> _YOUR TASK_
Copy, exactly and without additions, every line in the records below from the one holding "(graph_edges_of set_iter st))." through the one holding "He Heq. rewrite", both ends included.

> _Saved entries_

<<<<

Lemma no_external_list (set_iter : list string -> list string) (st : ScanState) :
  st_external_deps_map st = [] -> external_list set_iter st = [].
Proof. intros H. unfold external_list. rewrite H. reflexivity. Qed.

Section ReportFacts.

Variable set_iter : list string -> list string.
Hypothesis set_iter_perm : forall l, Permutation (set_iter l) l.

Let iter_In := set_iter_In set_iter set_iter_perm.

Lemma targets_of_In (st : ScanState) (s t : string) :
  has_edge (st_edges st) s t -> In t (targets_of set_iter st).
Proof.
  unfold targets_of. intros [v [Hin Ht]].
  assert (Hgen : forall (d : list (string * list string)) (acc : list string),
    (In t acc \/ exists k w, In (k, w) d /\ In t w) ->
    In t (fold_left (fun (acc : list string) '((_, t_set) : string * list string) =>
                       fold_left (fun a t => set_add t a) (set_iter t_set) acc) d acc)).
  { induction d as [|[k w] d IH]; intros acc H; simpl.
    - destruct H as [H|[k [w [[] _]]]]. exact H.
    - apply IH. destruct H as [H|[k' [w' [[Hkw|Hkw] Hw]]]].
      + left. apply fold_set_add_In. right. exact H.
      + injection Hkw as Hk Hw'. subst. left. apply fold_set_add_In. left.
        apply iter_In. exact Hw.
      + right. exists k', w'. auto. }
  apply Hgen. right. exists s, v. auto.
Qed.

Lemma entry_points_of_spec (st : ScanState) (n : string) :
  scan_inv st -> In n (entry_points_of set_iter st) ->
  In n (st_all_nodes st) /\ (exists t, has_edge (st_edges st) n t)
  /\ (forall s, ~ has_edge (st_edges st) s n).
Proof.
  intros [H1 [H2 H3]] Hn. unfold entry_points_of in Hn. apply filter_In in Hn.
  destruct Hn as [Hn Hb]. apply andb_true_iff in Hb. destruct Hb as [Hnt Hk].
  split; [apply iter_In; exact Hn|]. split.
  - apply mem_In, in_map_iff in Hk. destruct Hk as [[k v] [Hkn Hin]]. simpl in Hkn. subst k.
    pose proof (H1 n v Hin) as Hv. destruct v as [|t v]; [contradiction|].
    exists t, (t :: v). split; [exact Hin | left; reflexivity].
  - intros s Hs. apply targets_of_In in Hs.
    apply negb_true_iff, mem_false_not_In in Hnt. contradiction.
Qed.

Lemma graph_edges_of_In (st : ScanState) (e : GraphEdge) :
  In e (graph_edges_of set_iter st) <->
  exists s t, e = mkEdge s t 1 /\ has_edge (st_edges st) s t.
Proof.
  unfold graph_edges_of, has_edge. rewrite in_flat_map. split.
  - intros [[s v] [Hin He]]. apply in_map_iff in He. destruct He as [t [<- Ht]].
    exists s, t. split; [reflexivity|]. exists v. split; [exact Hin | apply iter_In; exact Ht].
  - intros [s [t [-> [v [Hin Ht]]]]]. exists (s, v). split; [exact Hin|].
    apply in_map_iff. exists t. split; [reflexivity | apply iter_In; exact Ht].
Qed.

Lemma graph_nodes_of_internal (st : ScanState) (n : string) :
  In n (st_all_nodes st) -> In (mkNode n "internal" n) (graph_nodes_of set_iter st).
Proof.
  intros H. unfold graph_nodes_of. apply in_or_app. left.
  apply (in_map (fun n => mkNode n "internal" n)). apply iter_In. exact H.
Qed.

End ReportFacts.

(** ** Entry points, graph edges and the total *)

(** Claim C6: at most 20 entry points are returned, and each one is an
    internal node of the scan with an outgoing edge and no incoming edge;
    no returned internal dependency and no returned graph edge points to
    it. *)
Theorem entry_points_sound (set_iter : list string -> list string) (recursion_room : nat)
    (set_iter_perm : forall l, Permutation (set_iter l) l)
    (ast_parse : string -> outcome (list pystmt)) (fs : FileSystem) (inputs : ExecuteInputs)
    (out : MapOutputs) (Hout : map_dependencies set_iter recursion_room ast_parse fs inputs = Done out) :
  length (entry_points out) <= 20
  /\ forall n, In n (entry_points out) ->
       (forall d, In d (internal_dependencies out) -> dep_target d <> n)
       /\ (forall e, In e (edges (dependency_graph out)) -> edge_target e <> n)
       /\ exists st,
            scan_files ast_parse fs inputs
              (get_source_files fs (source_path inputs) (language inputs)) empty_scan = Done st
            /\ In (mkNode n "internal" n) (graph_nodes_of set_iter st)
            /\ (exists t, has_edge (st_edges st) n t
                          /\ In (mkEdge n t 1) (graph_edges_of set_iter st))
            /\ (forall s, ~ has_edge (st_edges st) s n)
            /\ (forall s, ~ In (mkEdge s n 1) (graph_edges_of set_iter st)).
Proof.
  destruct (map_dependencies_inv _ _ _ _ _ _ Hout) as [[msg ->]|[st [Hs Hb]]].
  - simpl. split; [lia | intros n []].
  - pose proof (scan_files_inv _ _ _ _ _ _ scan_inv_empty Hs) as Hinv.
    apply build_report_inv in Hb. destruct Hb as [_ [_ [Hint [_ [_ [Hedg Hent]]]]]].
    rewrite Hent. split; [apply firstn_le_length|].
    intros n Hn. apply In_firstn in Hn.
    destruct (entry_points_of_spec set_iter set_iter_perm st n Hinv Hn)
      as [Hall [[t Ht] Hno]].
    split; [|split].
    + intros d Hd Heq. rewrite Hint in Hd. apply In_firstn in Hd.
      destruct Hinv as [_ [H2 _]]. apply (Hno (dep_source d)). rewrite <- Heq. exact (H2 d Hd).
    + intros e He Heq. rewrite Hedg in He. apply In_firstn in He.
      apply (graph_edges_of_In set_iter set_iter_perm) in He.
      destruct He as [s [t' [-> Hst]]]. simpl in Heq. subst t'. exact (Hno s Hst).
    + exists st. split; [exact Hs|]. split; [apply graph_nodes_of_internal; assumption|].
      split; [|split].
      * exists t. split; [exact Ht|]. apply (graph_edges_of_In set_iter set_iter_perm).
        exists n, t. auto.
      * exact Hno.
      * intros s Hin. apply (graph_edges_of_In set_iter set_iter_perm) in Hin.
        destruct Hin as [s' [t' [Heq Hst]]]. injection Heq as Hs' Ht'. subst.
        exact (Hno _ Hst).
Qed.

Lemma entry_points_sound_witness :
  (forall l, Permutation (insertion_order l) l)
  /\ map_dependencies insertion_order default_room no_ast rel_pair_fs (scan_request "proj" false)
     = Done rel_pair_report
  /\ length (entry_points rel_pair_report) <= 20
  /\ forall n, In n (entry_points rel_pair_report) ->
       (forall d, In d (internal_dependencies rel_pair_report) -> dep_target d <> n)
       /\ (forall e, In e (edges (dependency_graph rel_pair_report)) -> edge_target e <> n)
       /\ exists st,
            scan_files no_ast rel_pair_fs (scan_request "proj" false)
              (get_source_files rel_pair_fs "proj" (Some "auto")) empty_scan = Done st
            /\ In (mkNode n "internal" n) (graph_nodes_of insertion_order st)
            /\ (exists t, has_edge (st_edges st) n t
                          /\ In (mkEdge n t 1) (graph_edges_of insertion_order st))
            /\ (forall s, ~ has_edge (st_edges st) s n)
            /\ (forall s, ~ In (mkEdge s n 1) (graph_edges_of insertion_order st)).
Proof.
  assert (Hperm : forall l, Permutation (insertion_order l) l) by exact (@Permutation_refl string).
  assert (H : map_dependencies insertion_order default_room no_ast rel_pair_fs (scan_request "proj" false)
              = Done rel_pair_report) by (vm_compute; reflexivity).
  split; [exact Hperm|]. split; [exact H|].
  exact (entry_points_sound insertion_order default_room Hperm no_ast rel_pair_fs _ _ H).
Defined.

(** Claim C7, as the code does it: a report that is not the empty one of
    a missing path or of a directory without source files comes from a
    scan state [st] whose full node list is [graph_nodes_of st] and whose
    full edge list is [graph_edges_of st]; the returned nodes are the first
    200 and the returned edges the first 500 of them; both endpoints of
    every returned edge are internal nodes of the full node list, and they
    are among the returned nodes when the full list has at most 200
    entries. *)
Theorem graph_edges_endpoints (set_iter : list string -> list string) (recursion_room : nat)
    (set_iter_perm : forall l, Permutation (set_iter l) l)
    (ast_parse : string -> outcome (list pystmt)) (fs : FileSystem) (inputs : ExecuteInputs)
    (out : MapOutputs) (Hout : map_dependencies set_iter recursion_room ast_parse fs inputs = Done out) :
  ((exists msg, out = empty_outputs msg)
   /\ nodes (dependency_graph out) = [] /\ edges (dependency_graph out) = [])
  \/ exists st,
       scan_files ast_parse fs inputs
         (get_source_files fs (source_path inputs) (language inputs)) empty_scan = Done st
       /\ nodes (dependency_graph out) = firstn 200 (graph_nodes_of set_iter st)
       /\ edges (dependency_graph out) = firstn 500 (graph_edges_of set_iter st)
       /\ forall e, In e (edges (dependency_graph out)) ->
            In (mkNode (edge_source e) "internal" (edge_source e)) (graph_nodes_of set_iter st)
            /\ In (mkNode (edge_target e) "internal" (edge_target e)) (graph_nodes_of set_iter st)
            /\ (length (graph_nodes_of set_iter st) <= 200 ->
                  In (edge_source e) (map node_id (nodes (dependency_graph out)))
                  /\ In (edge_target e) (map node_id (nodes (dependency_graph out)))).
Proof.
  destruct (map_dependencies_inv _ _ _ _ _ _ Hout) as [[msg ->]|[st [Hs Hb]]].
  - left. split; [exists msg; reflexivity|]. split; reflexivity.
  - right. pose proof (scan_files_inv _ _ _ _ _ _ scan_inv_empty Hs) as [_ [_ H3]].
    apply build_report_inv in Hb. destruct Hb as [_ [_ [_ [_ [Hnod [Hedg _]]]]]].
    exists st. split; [exact Hs|]. split; [exact Hnod|]. split; [exact Hedg|].
    intros e He. rewrite Hedg in He. apply In_firstn in He.
    apply (graph_edges_of_In set_iter set_iter_perm) in He.
    destruct He as [s [t [-> Hst]]]. simpl.
    destruct (H3 s t Hst) as [Hs' Ht'].
    apply (graph_nodes_of_internal set_iter set_iter_perm) in Hs', Ht'.
    split; [exact Hs'|]. split; [exact Ht'|].
    intros Hlen. rewrite Hnod, (firstn_all2 _ Hlen).
    split; [apply (in_map node_id) in Hs' | apply (in_map node_id) in Ht']; assumption.
Qed.
(** * TestCracks: result model, suite engine, filters and JUnit report

    A shallow embedding of [src/src/testcracks.c] (with the types and the
    configuration of [src/include/testcracks.h]), the properties of the
    natural-language specification that are stated about it, and further
    properties of the code: the algebra of the results, the assertions, the
    accounting of the engine, the stored results, the report and the
    command line.

    Conventions of the embedding.
    - A C string ([const char*] pointing to a NUL-terminated buffer) is the
      [string] of its characters before the terminator; a pointer that may be
      [NULL] is an [option string].
    - [int] values are in [Z]; the counters of the engine stay far below the
      range of [int] (at most [TC_MAX_SUITES * TC_MAX_TESTS_PER_SUITE] tests
      are counted by [tc_main]), so no wrap-around is involved.  [size_t]
      subtraction wraps and is written out ([size_sub]).
    - [double] is the kernel's binary64 [float].
    - A fixed-size array is a list read by index; an [int] count beside it
      says how many entries are in use, as in the structs of the header.
    - Everything the engine does to the outside (console, files, the clock,
      the user's setup, test and teardown functions) goes through an explicit
      machine state that threads the outside world and records a trace of
      events in the order the C code performs them. *)

From Stdlib Require Import ZArith String Ascii List Lia Bool.
From Stdlib Require Import Floats.PrimFloat.
From Stdlib Require Floats.FloatAxioms Floats.SpecFloat.
From stdpp Require Import base list strings pretty.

>>>>

> _ANSWER BOX_
            /\ (forall s, ~ In (mkEdge s n 1) (graph_edges_of set_iter st)).
Proof.
  destruct (map_dependencies_inv _ _ _ _ _ _ Hout) as [[msg ->]|[st [Hs Hb]]].
  - simpl. split; [lia | intros n []].
  - pose proof (scan_files_inv _ _ _ _ _ _ scan_inv_empty Hs) as Hinv.
    apply build_report_inv in Hb. destruct Hb as [_ [_ [Hint [_ [_ [Hedg Hent]]]]]].
    rewrite Hent. split; [apply firstn_le_length|].
    intros n Hn. apply In_firstn in Hn.
    destruct (entry_points_of_spec set_iter set_iter_perm st n Hinv Hn)
      as [Hall [[t Ht] Hno]].
    split; [|split].
    + intros d Hd Heq. rewrite Hint in Hd. apply In_firstn in Hd.
      destruct Hinv as [_ [H2 _]]. apply (Hno (dep_source d)). rewrite <- Heq. exact (H2 d Hd).
    + intros e He Heq. rewrite Hedg in He. apply In_firstn in He.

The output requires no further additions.